What the task asks:
List, from the lines below, each one with "texts" in it.

(Stored data entries)
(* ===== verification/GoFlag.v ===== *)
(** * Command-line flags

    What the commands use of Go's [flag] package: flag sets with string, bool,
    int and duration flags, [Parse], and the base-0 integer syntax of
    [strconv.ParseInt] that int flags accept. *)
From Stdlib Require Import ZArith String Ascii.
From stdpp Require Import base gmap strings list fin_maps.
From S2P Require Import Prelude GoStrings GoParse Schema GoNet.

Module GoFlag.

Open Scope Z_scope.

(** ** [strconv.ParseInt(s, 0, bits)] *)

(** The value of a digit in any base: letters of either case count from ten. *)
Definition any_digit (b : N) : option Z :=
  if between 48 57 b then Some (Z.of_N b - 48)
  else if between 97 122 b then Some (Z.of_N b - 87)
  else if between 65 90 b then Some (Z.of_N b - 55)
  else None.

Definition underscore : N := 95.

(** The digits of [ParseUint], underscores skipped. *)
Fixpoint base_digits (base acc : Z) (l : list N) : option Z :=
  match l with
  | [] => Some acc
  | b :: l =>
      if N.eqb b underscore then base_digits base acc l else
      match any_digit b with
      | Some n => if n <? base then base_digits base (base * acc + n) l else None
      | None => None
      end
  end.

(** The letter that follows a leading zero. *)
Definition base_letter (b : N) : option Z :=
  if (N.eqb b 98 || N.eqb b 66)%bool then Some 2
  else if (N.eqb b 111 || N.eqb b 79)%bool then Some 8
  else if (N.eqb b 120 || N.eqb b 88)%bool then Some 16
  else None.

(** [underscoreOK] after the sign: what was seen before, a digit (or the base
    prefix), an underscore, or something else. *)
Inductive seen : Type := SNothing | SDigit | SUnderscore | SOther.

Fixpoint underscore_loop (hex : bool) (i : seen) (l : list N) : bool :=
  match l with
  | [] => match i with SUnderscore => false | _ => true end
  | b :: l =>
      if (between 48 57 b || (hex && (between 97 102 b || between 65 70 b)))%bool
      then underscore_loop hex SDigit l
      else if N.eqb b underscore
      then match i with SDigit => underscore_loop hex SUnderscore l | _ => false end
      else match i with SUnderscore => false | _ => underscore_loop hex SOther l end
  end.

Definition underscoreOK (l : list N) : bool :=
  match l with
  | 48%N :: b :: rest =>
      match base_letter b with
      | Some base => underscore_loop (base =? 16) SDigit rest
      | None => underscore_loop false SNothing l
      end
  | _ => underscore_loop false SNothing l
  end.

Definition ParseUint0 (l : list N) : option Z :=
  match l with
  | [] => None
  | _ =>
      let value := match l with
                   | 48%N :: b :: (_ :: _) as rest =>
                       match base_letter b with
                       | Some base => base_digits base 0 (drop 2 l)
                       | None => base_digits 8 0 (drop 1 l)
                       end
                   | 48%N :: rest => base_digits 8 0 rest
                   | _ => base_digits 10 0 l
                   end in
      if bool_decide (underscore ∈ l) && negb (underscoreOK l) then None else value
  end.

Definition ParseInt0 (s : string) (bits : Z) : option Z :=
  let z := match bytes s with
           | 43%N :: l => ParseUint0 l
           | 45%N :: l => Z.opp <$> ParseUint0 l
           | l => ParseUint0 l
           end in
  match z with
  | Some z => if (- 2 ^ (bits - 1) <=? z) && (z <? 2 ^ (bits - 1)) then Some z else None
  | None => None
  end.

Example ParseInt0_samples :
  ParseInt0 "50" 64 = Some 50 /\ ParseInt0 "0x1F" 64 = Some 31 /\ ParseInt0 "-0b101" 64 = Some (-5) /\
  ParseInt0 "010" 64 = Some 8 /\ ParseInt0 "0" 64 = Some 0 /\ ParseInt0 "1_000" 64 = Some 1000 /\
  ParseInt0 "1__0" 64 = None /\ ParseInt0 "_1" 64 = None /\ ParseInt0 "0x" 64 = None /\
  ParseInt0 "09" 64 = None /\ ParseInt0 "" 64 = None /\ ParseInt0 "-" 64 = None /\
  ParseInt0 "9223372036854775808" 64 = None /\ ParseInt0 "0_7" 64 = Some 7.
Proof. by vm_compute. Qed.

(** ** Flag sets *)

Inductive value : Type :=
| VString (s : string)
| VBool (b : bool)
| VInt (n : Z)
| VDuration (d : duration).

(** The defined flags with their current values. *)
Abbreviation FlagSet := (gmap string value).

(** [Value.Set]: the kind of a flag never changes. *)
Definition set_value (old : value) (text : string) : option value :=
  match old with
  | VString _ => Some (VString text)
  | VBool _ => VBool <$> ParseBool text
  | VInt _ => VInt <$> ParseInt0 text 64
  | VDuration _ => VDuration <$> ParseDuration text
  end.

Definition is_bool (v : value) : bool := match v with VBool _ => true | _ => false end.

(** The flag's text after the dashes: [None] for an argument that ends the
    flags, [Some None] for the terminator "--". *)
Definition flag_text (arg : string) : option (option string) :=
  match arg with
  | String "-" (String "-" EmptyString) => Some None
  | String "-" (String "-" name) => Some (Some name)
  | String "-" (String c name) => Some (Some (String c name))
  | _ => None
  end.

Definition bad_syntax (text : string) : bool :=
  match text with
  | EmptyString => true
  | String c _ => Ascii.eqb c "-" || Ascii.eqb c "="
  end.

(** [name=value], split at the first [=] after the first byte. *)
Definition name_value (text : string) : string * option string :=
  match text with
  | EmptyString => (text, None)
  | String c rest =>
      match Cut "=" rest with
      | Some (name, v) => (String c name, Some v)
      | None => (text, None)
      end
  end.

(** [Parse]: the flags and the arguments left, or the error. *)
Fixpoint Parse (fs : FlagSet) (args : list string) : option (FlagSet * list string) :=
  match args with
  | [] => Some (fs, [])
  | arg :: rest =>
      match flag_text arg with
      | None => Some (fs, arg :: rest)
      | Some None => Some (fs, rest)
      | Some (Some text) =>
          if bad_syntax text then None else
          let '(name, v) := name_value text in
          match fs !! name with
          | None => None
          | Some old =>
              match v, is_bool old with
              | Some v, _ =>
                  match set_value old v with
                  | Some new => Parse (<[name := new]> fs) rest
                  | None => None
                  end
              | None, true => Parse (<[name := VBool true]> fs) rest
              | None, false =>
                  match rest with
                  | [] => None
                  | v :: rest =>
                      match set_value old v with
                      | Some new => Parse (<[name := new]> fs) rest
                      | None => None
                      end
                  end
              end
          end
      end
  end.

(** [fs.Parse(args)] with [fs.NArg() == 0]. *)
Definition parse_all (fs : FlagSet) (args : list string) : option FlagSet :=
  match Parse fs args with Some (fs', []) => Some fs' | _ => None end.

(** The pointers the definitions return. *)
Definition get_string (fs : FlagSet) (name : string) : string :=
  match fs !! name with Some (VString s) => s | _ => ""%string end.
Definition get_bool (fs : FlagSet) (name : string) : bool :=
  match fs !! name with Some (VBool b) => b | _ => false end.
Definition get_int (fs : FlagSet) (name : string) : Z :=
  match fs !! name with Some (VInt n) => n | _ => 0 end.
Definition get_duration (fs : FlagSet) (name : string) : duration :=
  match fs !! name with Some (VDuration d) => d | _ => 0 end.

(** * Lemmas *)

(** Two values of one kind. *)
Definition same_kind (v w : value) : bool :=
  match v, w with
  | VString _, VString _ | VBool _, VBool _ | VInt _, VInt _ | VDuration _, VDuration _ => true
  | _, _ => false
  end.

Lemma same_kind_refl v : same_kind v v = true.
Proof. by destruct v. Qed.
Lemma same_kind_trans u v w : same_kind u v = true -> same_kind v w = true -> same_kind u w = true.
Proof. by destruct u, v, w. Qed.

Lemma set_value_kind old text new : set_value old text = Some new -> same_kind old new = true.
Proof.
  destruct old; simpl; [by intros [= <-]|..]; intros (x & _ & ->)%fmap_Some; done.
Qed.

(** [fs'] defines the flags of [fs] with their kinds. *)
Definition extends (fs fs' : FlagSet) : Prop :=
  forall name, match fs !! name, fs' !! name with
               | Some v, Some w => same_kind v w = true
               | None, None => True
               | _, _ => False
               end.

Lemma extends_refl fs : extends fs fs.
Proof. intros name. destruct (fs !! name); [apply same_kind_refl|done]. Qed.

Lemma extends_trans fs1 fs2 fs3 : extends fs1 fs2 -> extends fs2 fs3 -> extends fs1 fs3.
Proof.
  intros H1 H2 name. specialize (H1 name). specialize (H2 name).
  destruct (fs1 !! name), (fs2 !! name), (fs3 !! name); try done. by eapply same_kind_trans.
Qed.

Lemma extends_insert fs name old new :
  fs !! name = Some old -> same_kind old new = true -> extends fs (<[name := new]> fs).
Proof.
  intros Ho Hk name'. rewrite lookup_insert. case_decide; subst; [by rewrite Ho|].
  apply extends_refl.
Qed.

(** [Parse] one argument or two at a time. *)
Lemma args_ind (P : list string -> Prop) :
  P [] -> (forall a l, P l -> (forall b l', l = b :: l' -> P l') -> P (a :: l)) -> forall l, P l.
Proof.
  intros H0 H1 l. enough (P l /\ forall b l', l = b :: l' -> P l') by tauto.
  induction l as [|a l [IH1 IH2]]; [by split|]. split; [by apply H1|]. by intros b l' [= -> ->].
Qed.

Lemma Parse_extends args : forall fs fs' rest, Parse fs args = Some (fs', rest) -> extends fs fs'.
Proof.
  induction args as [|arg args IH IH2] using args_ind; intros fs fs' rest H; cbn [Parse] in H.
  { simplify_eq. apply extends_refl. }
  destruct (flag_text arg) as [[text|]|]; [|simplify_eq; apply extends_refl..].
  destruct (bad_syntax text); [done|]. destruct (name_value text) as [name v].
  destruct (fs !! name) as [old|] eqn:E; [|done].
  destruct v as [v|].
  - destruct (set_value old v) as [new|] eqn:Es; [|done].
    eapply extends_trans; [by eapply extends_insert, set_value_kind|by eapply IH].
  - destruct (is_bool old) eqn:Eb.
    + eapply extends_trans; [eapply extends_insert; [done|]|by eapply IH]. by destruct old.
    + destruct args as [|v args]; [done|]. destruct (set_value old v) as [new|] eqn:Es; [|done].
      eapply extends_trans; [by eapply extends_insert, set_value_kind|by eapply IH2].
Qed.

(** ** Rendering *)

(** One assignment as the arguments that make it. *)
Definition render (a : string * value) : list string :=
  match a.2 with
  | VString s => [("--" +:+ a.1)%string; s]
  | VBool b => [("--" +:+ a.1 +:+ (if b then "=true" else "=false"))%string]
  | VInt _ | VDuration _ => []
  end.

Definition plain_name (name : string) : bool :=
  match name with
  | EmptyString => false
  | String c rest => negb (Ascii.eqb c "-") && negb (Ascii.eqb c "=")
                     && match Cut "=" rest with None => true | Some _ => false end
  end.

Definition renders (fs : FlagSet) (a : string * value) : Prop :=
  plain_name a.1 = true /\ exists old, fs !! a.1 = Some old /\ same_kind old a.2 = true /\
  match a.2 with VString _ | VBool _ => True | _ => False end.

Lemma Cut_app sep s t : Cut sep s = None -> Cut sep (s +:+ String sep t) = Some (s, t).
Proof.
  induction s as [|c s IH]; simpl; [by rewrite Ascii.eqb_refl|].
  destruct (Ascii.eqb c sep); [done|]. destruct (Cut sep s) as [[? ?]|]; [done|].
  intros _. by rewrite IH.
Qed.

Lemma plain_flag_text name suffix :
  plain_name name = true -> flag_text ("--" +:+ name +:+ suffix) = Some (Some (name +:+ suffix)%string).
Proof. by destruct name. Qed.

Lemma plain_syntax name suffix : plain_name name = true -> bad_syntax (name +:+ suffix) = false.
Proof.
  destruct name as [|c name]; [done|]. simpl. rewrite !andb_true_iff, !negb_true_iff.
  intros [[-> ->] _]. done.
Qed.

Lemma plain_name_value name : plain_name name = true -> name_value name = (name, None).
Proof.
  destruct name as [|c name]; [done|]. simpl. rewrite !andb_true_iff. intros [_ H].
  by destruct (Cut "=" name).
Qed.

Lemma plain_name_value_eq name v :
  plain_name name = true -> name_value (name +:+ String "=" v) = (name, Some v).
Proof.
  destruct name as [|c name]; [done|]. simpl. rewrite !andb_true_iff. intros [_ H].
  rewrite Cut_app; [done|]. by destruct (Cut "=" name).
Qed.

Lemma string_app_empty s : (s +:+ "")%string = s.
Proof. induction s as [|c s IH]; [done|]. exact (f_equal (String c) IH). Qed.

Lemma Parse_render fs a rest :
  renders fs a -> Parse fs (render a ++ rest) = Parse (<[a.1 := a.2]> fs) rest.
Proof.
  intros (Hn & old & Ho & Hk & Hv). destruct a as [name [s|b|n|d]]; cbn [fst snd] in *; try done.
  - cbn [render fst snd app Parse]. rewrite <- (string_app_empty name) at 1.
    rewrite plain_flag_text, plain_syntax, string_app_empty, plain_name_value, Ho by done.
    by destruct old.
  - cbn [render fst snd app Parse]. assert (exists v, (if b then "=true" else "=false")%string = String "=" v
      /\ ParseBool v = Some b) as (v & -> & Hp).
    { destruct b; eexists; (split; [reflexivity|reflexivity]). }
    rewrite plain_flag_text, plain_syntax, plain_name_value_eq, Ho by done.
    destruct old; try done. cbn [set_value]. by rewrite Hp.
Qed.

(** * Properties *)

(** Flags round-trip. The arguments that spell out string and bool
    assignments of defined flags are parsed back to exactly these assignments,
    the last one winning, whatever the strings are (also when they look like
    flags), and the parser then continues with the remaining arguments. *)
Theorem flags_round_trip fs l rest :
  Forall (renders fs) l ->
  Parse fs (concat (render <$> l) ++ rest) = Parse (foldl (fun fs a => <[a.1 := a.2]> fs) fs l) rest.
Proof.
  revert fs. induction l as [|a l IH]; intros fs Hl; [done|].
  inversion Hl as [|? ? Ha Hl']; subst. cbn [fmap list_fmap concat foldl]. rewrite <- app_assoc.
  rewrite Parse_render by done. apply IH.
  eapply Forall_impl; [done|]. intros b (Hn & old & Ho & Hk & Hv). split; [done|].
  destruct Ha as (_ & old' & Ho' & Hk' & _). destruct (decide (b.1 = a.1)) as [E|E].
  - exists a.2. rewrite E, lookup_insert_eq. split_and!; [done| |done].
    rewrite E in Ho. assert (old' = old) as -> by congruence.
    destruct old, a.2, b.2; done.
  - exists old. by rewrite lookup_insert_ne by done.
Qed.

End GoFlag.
---
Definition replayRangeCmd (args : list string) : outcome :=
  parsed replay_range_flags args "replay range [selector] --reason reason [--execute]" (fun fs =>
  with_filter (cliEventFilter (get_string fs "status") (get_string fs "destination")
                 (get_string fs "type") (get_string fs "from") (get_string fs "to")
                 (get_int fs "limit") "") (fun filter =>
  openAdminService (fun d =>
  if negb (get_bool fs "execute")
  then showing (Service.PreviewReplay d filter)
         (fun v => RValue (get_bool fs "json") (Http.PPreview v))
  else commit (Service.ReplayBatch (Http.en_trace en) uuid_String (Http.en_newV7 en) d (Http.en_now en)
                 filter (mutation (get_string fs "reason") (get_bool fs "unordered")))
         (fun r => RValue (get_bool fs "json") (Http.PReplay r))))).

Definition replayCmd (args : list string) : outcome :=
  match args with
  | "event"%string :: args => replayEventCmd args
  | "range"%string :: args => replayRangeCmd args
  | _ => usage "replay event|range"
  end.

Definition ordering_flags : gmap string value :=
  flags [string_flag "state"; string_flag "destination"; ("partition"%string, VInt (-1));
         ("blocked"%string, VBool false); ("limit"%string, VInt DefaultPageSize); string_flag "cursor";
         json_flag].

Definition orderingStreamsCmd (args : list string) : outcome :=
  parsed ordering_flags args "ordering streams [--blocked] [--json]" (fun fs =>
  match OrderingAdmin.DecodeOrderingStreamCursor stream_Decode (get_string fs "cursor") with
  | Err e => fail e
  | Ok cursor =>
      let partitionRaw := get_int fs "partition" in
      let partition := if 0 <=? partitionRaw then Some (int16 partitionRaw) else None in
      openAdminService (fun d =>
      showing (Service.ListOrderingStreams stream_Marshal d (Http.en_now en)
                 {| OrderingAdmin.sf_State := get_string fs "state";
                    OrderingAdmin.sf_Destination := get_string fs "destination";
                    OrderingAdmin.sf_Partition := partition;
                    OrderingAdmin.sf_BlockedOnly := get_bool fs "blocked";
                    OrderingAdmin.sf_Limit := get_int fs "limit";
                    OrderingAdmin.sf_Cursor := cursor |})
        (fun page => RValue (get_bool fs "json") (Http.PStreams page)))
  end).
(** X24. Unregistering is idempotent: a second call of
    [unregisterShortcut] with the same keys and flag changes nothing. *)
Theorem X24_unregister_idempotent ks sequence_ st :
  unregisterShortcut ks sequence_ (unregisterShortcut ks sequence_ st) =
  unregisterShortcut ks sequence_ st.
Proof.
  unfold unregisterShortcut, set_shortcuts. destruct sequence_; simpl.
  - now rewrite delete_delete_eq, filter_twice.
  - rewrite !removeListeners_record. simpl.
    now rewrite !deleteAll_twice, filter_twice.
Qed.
==
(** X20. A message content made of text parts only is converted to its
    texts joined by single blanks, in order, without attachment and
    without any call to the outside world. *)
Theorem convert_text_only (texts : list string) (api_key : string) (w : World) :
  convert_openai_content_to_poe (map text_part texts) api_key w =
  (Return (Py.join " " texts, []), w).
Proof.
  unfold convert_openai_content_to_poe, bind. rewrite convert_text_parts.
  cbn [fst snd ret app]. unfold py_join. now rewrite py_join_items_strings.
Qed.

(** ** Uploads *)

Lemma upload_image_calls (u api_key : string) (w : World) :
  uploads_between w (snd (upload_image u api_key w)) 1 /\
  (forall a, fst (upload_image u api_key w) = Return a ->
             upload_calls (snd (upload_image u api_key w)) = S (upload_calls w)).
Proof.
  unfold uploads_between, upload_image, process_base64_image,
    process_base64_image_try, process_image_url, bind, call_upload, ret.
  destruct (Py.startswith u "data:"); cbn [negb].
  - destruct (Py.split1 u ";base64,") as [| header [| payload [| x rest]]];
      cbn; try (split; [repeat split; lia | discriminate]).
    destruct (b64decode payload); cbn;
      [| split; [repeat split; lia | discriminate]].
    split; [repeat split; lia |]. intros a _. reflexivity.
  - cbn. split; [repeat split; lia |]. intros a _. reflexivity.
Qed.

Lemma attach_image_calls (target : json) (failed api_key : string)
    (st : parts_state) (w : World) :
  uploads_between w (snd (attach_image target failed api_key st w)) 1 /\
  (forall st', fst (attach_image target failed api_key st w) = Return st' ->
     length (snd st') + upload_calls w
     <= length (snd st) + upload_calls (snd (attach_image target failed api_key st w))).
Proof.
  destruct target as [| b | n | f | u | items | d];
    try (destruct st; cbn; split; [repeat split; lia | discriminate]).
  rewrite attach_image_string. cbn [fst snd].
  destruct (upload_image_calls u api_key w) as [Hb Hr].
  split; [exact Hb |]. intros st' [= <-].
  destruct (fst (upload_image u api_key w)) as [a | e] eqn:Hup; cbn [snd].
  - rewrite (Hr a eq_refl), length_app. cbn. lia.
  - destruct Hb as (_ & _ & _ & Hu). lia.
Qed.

Task solution:
    texts joined by single blanks, in order, without attachment and
Theorem convert_text_only (texts : list string) (api_key : string) (w : World) :
  convert_openai_content_to_poe (map text_part texts) api_key w =
  (Return (Py.join " " texts, []), w).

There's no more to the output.